Requirement:
Reproduce exactly the lines that run from the start of the records below to the line with "(stop = false", inclusive.

Saved data entries:
=======

(** The loop over the terms of an item matches all of its ids in order. *)
Lemma term_loop_spec fuel f item pre i ids rest st :
  advances f -> Forall (fits 32) ids -> ti_terms item = pre ++ pack_from false i ids ++ rest ->
  length ids = ((ti_terms_len item - ms_term_pos st) * 2)%nat ->
  (ti_terms_len item - ms_term_pos st <= fuel)%nat ->
  match match_chunk f (chunk_pairs ids) st with
  | Ok (st', stop) => exists bp, term_loop fuel f item (length pre) st = Ok (st', bp) /\
      (stop = false -> bp = length (pre ++ pack_from false i ids))
  | Err => term_loop fuel f item (length pre) st = Err
  | Panic => term_loop fuel f item (length pre) st = Panic
  end.
Proof.
  intros Hadv. revert pre i ids st. induction fuel as [|fuel IH]; intros pre i ids st Hf Hi Hl Hfuel; cbn [term_loop].
  { assert (ids = []) as -> by (destruct ids; [done|cbn in Hl; lia]).
    rewrite (proj2 (Nat.ltb_ge _ _)) by lia. cbn. eexists. split; [done|]. intros _. by rewrite app_nil_r. }
  destruct (Nat.ltb_spec (ms_term_pos st) (ti_terms_len item)) as [Hlt|Hge].
  2: { assert (ids = []) as -> by (destruct ids; [done|cbn in Hl; lia]).
       cbn. eexists. split; [done|]. intros _. by rewrite app_nil_r. }
  unfold get_from. rewrite (proj2 (Nat.leb_le _ _)) by (rewrite Hi, length_app; lia).
  cbn [ok_or mbind res_bind]. rewrite Hi, drop_app_length.
  replace (ti_terms_len item * 2 - ms_term_pos st * 2)%nat with (length ids) by lia.
  destruct (ids_chunk i ids rest) as (k & hd & tl & E & Hids & He & Hpos & He' & Hpairs & Hf' & Hk & i' & Hd).
  { intros ->. cbn in Hl. lia. } { done. } { rewrite Hl. eexists. by rewrite Nat.mul_comm. }
  rewrite E, Hpairs, match_chunk_app. cbn [mbind res_bind].
  destruct (match_chunk f (chunk_pairs hd) st) as [[st1 [|]]| |] eqn:E1; cbn [mbind res_bind]; try done.
  { eexists. split; [done|]. done. }
  pose proof (match_chunk_pos _ _ _ _ Hadv E1) as Hp. pose proof (chunk_pairs_length hd He) as Hc.
  rewrite Hids, length_app in Hl.
  specialize (IH (pre ++ take k (pack_from false i ids ++ rest)) i' tl st1 Hf').
  assert (length (pre ++ take k (pack_from false i ids ++ rest)) = (length pre + k)%nat) as Hlen
    by (rewrite length_app, length_take; lia).
  rewrite Hlen in IH. assert (length (pre ++ take k (pack_from false i ids ++ rest)) + length (pack_from false i' tl)
    = length (pre ++ pack_from false i ids))%nat as Hbp.
  { assert (length (pack_from false i ids ++ rest) = (k + length (pack_from false i' tl ++ rest))%nat) as E2
      by (rewrite <- Hd, length_drop; lia).
    rewrite !length_app in *. rewrite length_take, length_app. lia. }
  specialize (IH ltac:(by rewrite Hi, <- app_assoc, <- Hd, take_drop) ltac:(lia) ltac:(lia)).
  destruct (match_chunk f (chunk_pairs tl) st1) as [[st2 stop]| |]; [|done..].
  destruct IH as (bp & -> & Hstop). exists bp. split; [done|]. intros ->. rewrite Hstop by done.
  rewrite <- Hbp. rewrite !length_app. lia.
Qed.
End Readers.

(** ** Offsets and lengths of the matched terms *)

Section Offsets.
Context `{BitPackerLaws}.
(** the terms of the item, and which of them match *)
Variables (full : list Term) (P : Term -> bool) (item : TermIndexItem) (body : list Z).
Hypothesis full_len : ti_terms_len item = length full.
Hypothesis full_small : Z.of_nat (length full) < 2 ^ 32.
Hypothesis item_terms : ti_terms item = body ++ (term_len <$> full).
(* ===== verification/BitList.v ===== *)
(** * Bitmaps of document ids: components/store/src/serialize/bitmap.rs,
      components/store_rocksdb/src/lib.rs

    A set of document ids is stored either as a serialized [RoaringBitmap] or
    as a bit list, a sequence of set and clear operations in chunks of at most
    128 documents. Writers append bit lists, and the merge operator of the
    store folds them into the stored value. A [RoaringBitmap] is the finite
    set of its elements; its serialization belongs to the [roaring] crate and
    is a class with the round trip the code relies on. *)

From S2P Require Import Prelude Leb128 Serialize.

Definition BIT_SET : Z := 0x80.
Definition BIT_CLEAR : Z := 0.
Definition IS_BITLIST : Z := 0.
Definition IS_BITMAP : Z := 1.

(** Document ids are [u32]. *)
Definition docs_ok (bm : gset Z) : Prop := set_Forall (fits 32) bm.

(** [RoaringBitmap::serialize_into] and [deserialize_unchecked_from]. *)
Class Roaring := {
  roaring_serialize : gset Z -> list Z;
  roaring_deserialize : list Z -> option (gset Z)
}.
(** Serialization round trips, and a [RoaringBitmap] holds [u32] values. *)
Class RoaringLaws `{Roaring} : Prop := {
  roaring_roundtrip bm : docs_ok bm -> roaring_deserialize (roaring_serialize bm) = Some bm;
  roaring_docs bytes bm : roaring_deserialize bytes = Some bm -> docs_ok bm
}.

(** ** Reading a bit list *)

(** The inner loop: [items] documents to read, [None] for the remaining input
    when it ends early and the outer loop is left. *)
Fixpoint bitlist_items (items : nat) (is_set : bool) (bm : gset Z) (it : list Z)
    : gset Z * option (list Z) :=
  match items with
  | O => (bm, Some it)
  | S items =>
      match next_leb128 U32 it with
      | Some (doc_id, it) =>
          bitlist_items items is_set (if is_set then {[doc_id]} ∪ bm else bm ∖ {[doc_id]}) it
      | None => (bm, None)
      end
  end.

(** The outer loop; every iteration consumes a header byte, so the length of
    the input bounds the iterations. *)
Fixpoint bitlist_loop (fuel : nat) (bm : gset Z) (it : list Z) : gset Z :=
  match fuel, it with
  | S fuel, header :: it =>
      let items := Z.to_nat (Z.land header 0x7F + 1) in
      let is_set := negb (Z.land header BIT_SET =? 0) in
      match bitlist_items items is_set bm it with
      | (bm, Some it) => bitlist_loop fuel bm it
      | (bm, None) => bm
      end
  | _, _ => bm
  end.

Definition deserialize_bitlist (bm : gset Z) (bytes : list Z) : gset Z :=
  bitlist_loop (length bytes) bm (drop 1 bytes).

Section Roaring.
Context `{Roaring}.

Definition deserialize_bitmap (bytes : list Z) : option (gset Z) :=
  roaring_deserialize (drop 1 bytes).

(** [StoreDeserialize for RoaringBitmap]. *)
Definition bitmap_deserialize (bytes : list Z) : option (gset Z) :=
  match bytes with
  | [] => None
  | b :: _ =>
      if b =? IS_BITMAP then deserialize_bitmap bytes
      else if b =? IS_BITLIST then Some (deserialize_bitlist ∅ bytes)
      else None
  end.

(** [StoreSerialize for RoaringBitmap]. *)
Definition bitmap_serialize (bm : gset Z) : list Z := IS_BITMAP :: roaring_serialize bm.

(** The loop of [bitmap_merge] over the operands. *)
Fixpoint bitmap_merge_loop (bm : gset Z) (operands : list (list Z)) : option (gset Z) :=
  match operands with
  | [] => Some bm
  | op :: operands =>
      match op with
      | [] => None
      | b :: _ =>
          if b =? IS_BITMAP then
            match deserialize_bitmap op with
            | Some union_bm =>
                bitmap_merge_loop (if negb (bool_decide (bm = ∅)) then bm ∪ union_bm else union_bm)
                  operands
            | None => None
            end
          else if b =? IS_BITLIST then bitmap_merge_loop (deserialize_bitlist bm op) operands
          else None
      end
  end.

Definition bitmap_merge (existing_val : option (list Z)) (operands : list (list Z))
    : option (list Z) :=
  match existing_val, operands with
  | None, [op] => Some op
  | _, _ =>
      bm ← match existing_val with Some v => bitmap_deserialize v | None => Some ∅ end;
      bm ← bitmap_merge_loop bm operands;
      Some (IS_BITMAP :: roaring_serialize bm)
  end.

(** [bitmap_compact]: whether the compaction filter removes a value. *)
Definition bitmap_compact_removes (value : list Z) : bool :=
  match bitmap_deserialize value with
  | Some bm => bool_decide (bm = ∅)
  | None => false
  end.
End Roaring.

(** ** Writing bit lists *)

(** [set_bit] and [clear_bit]. *)
Definition single_bit (flag : Z) (document : Z) : list Z :=
  push_leb128 [IS_BITLIST; flag] document.
Definition set_bit := single_bit BIT_SET.
Definition clear_bit := single_bit BIT_CLEAR.

(** [set_bits] and [clear_bits]: the loop over [documents.enumerate()] with
    its three variables, then the last header is patched. *)
Fixpoint many_bits_loop (flag : Z) (pos : nat) (documents : list Z)
    (st : list Z * nat * nat) : list Z * nat * nat :=
  match documents with
  | [] => st
  | document :: documents =>
      let '(buf, header_pos, total_docs) := st in
      let '(buf, header_pos) :=
        if (pos mod 128 =? 0)%nat then (buf ++ [Z.lor flag 0x7F], length buf)
        else (buf, header_pos) in
      many_bits_loop flag (S pos) documents (push_leb128 buf document, header_pos, pos)
  end.
Definition many_bits (flag : Z) (documents : list Z) : list Z :=
  let '(buf, header_pos, total_docs) := many_bits_loop flag 0 documents ([IS_BITLIST], 0%nat, 0%nat) in
  <[header_pos := Z.lor flag (Z.of_nat (total_docs mod 128))]> buf.
Definition set_bits := many_bits BIT_SET.
Definition clear_bits := many_bits BIT_CLEAR.

(** [set_clear_bits]: one buffer per operation. *)
Record bit_buf := mkBitBuf { bb_buf : list Z; bb_header_pos : nat; bb_total_docs : nat }.
Definition bit_buf_new : bit_buf := mkBitBuf [IS_BITLIST] 0 0.

Definition push_document (flag : Z) (b : bit_buf) (document : Z) : bit_buf :=
  let b :=
    if (bb_total_docs b mod 128 =? 0)%nat then
      mkBitBuf (bb_buf b ++ [Z.lor flag 0x7F]) (length (bb_buf b)) (bb_total_docs b)
    else b in
  mkBitBuf (push_leb128 (bb_buf b) document) (bb_header_pos b) (bb_total_docs b + 1).
(** The external store follows. *)
Lemma blob_key_take id : blob_wf id -> take BASE_LEN (BlobKey.serialize id) = BlobKey.serialize id.
Proof. intros [Hl _]. apply take_ge. unfold BlobKey.serialize, BlobKey.prefix. cbn [length]. rewrite Hl. unfold BASE_LEN. lia. Qed.
Lemma blob_key_not_outdated d id : blob_wf id -> outdated d (BlobKey.serialize id) = false.
Proof.
  intros [Hl _]. apply not_true_iff_false. intros (e & _ & Hk & Hx)%outdated_elem. revert Hx. unfold link_expired, ephemeral, link_bytes.
  rewrite Hk. unfold BlobKey.serialize, BlobKey.prefix, BASE_LEN. cbn [length]. rewrite Hl. by vm_compute.
Qed.
Lemma current_id d st :
  purge_inv d st -> (forall e, e ∈ d -> bytes_ok e.1) -> pg_link_count st = 0 -> head (pg_blob_id st) = Some BLOB_EXTERNAL ->
  exists id, blob_deserialize (pg_blob_id st) = Some id /\ external_id id /\ BlobKey.serialize id = pg_blob_id st.
Proof.
  intros Hi Hok Hz Hh. destruct (pi_cur _ _ Hi) as [(_ & Hm & _)|(d1 & e & d2 & Hd & Hl & Hb & _)]; [rewrite Hz in Hm; discriminate Hm|].
  assert (bytes_ok (pg_blob_id st)) as Hc.
  { rewrite <- Hb. apply Forall_take, Hok. rewrite Hd. apply elem_of_app. right. by apply elem_of_cons; left. }
  pose proof (base_length e Hl) as Hlen. rewrite Hb in Hlen. destruct (pg_blob_id st) as [|b0 hash]; [done|].
  injection Hh as ->. injection Hlen as Hlen. apply Forall_cons in Hc as [_ Hc].
  assert (blob_wf (External hash)) as Hwf by (split; [exact Hlen|exact Hc]).
  exists (External hash). split; [|done]. pose proof (blob_deserialize_app (External hash) [] Hwf) as Er. by rewrite app_nil_r in Er.
Qed.
Lemma delete_blobs_ext d st st' id first last :
  purge_inv d st -> (forall e, e ∈ d -> bytes_ok e.1) -> delete_blobs st = Ok st' -> external_id id ->
  ext_get_range (bl_ext (pg_blobs st')) id first last =
  if outdated d (BlobKey.serialize id) || unlinked d (BlobKey.serialize id) then Ok None else ext_get_range (bl_ext s0) id first last.
Proof.
  intros Hi Hok Hd Hid. pose proof (pi_ext _ _ Hi id first last Hid) as He. destruct Hid as [Hloc Hwf].
  unfold gone in He. rewrite blob_key_take, blob_key_not_outdated in * by done. cbn [orb] in *.
  assert (forall ext, delete_blobs st = Ok st' -> (if pg_link_count st =? 0 then
       if bool_decide (head (pg_blob_id st) = Some BLOB_EXTERNAL) then
         id ← unwrap (blob_deserialize (pg_blob_id st)); Ok (ext_delete (bl_ext (pg_blobs st)) id)
       else Ok (bl_ext (pg_blobs st)) else Ok (bl_ext (pg_blobs st))) = Ok ext -> bl_ext (pg_blobs st') = ext) as Hext.
  { intros ext. unfold delete_blobs. destruct (pg_link_count st =? 0); 
      [destruct (decide (head (pg_blob_id st) = Some BLOB_EXTERNAL)); [rewrite !bool_decide_eq_true_2 by done; destruct (blob_deserialize _)|rewrite !bool_decide_eq_false_2 by done]|];
      cbn [unwrap mbind res_bind]; [|done|..]; destruct (pg_batch st); cbn [app]; by intros [= <-] [= <-]. }
  specialize (fun ext => Hext ext Hd). destruct (decide (BlobKey.serialize id = pg_blob_id st)) as [Hk|Hk].
  - rewrite bool_decide_eq_true_2 in He by done. rewrite Hk, count_unlinked by done. cbn [negb andb] in He. destruct (Z.eqb_spec (pg_link_count st) 0) as [Hz|Hz].
    + assert (head (pg_blob_id st) = Some BLOB_EXTERNAL) as Hh by (rewrite <- Hk; unfold BlobKey.serialize, BlobKey.prefix; by rewrite Hloc).
      destruct (current_id d st Hi Hok Hz Hh) as (id' & Ed & Hid' & Es). rewrite bool_decide_eq_true_2, Ed in Hext by done.
      rewrite (Hext _ eq_refl). assert (id' = id) as ->; [|by apply ext_deleted].
      rewrite <- Hk in Es. unfold BlobKey.serialize, BlobKey.prefix in Es. destruct id, id', Hid'; cbn in *; congruence.
    + by rewrite (Hext _ eq_refl).
  - rewrite bool_decide_eq_false_2 in He by done. cbn [negb andb] in He. rewrite <- He. destruct (Z.eqb_spec (pg_link_count st) 0) as [Hz|Hz]; [|by rewrite (Hext _ eq_refl)].
    destruct (decide (head (pg_blob_id st) = Some BLOB_EXTERNAL)) as [Hh|Hh]; [|rewrite bool_decide_eq_false_2 in Hext by done; by rewrite (Hext _ eq_refl)].
    destruct (current_id d st Hi Hok Hz Hh) as (id' & Ed & Hid' & Es). rewrite bool_decide_eq_true_2, Ed in Hext by done. rewrite (Hext _ eq_refl).
    apply ext_others; [done..|]. congruence.
Qed.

=======

Your response:
(** The loop over the terms of an item matches all of its ids in order. *)
Lemma term_loop_spec fuel f item pre i ids rest st :
  advances f -> Forall (fits 32) ids -> ti_terms item = pre ++ pack_from false i ids ++ rest ->
  length ids = ((ti_terms_len item - ms_term_pos st) * 2)%nat ->
  (ti_terms_len item - ms_term_pos st <= fuel)%nat ->
  match match_chunk f (chunk_pairs ids) st with
  | Ok (st', stop) => exists bp, term_loop fuel f item (length pre) st = Ok (st', bp) /\
      (stop = false -> bp = length (pre ++ pack_from false i ids))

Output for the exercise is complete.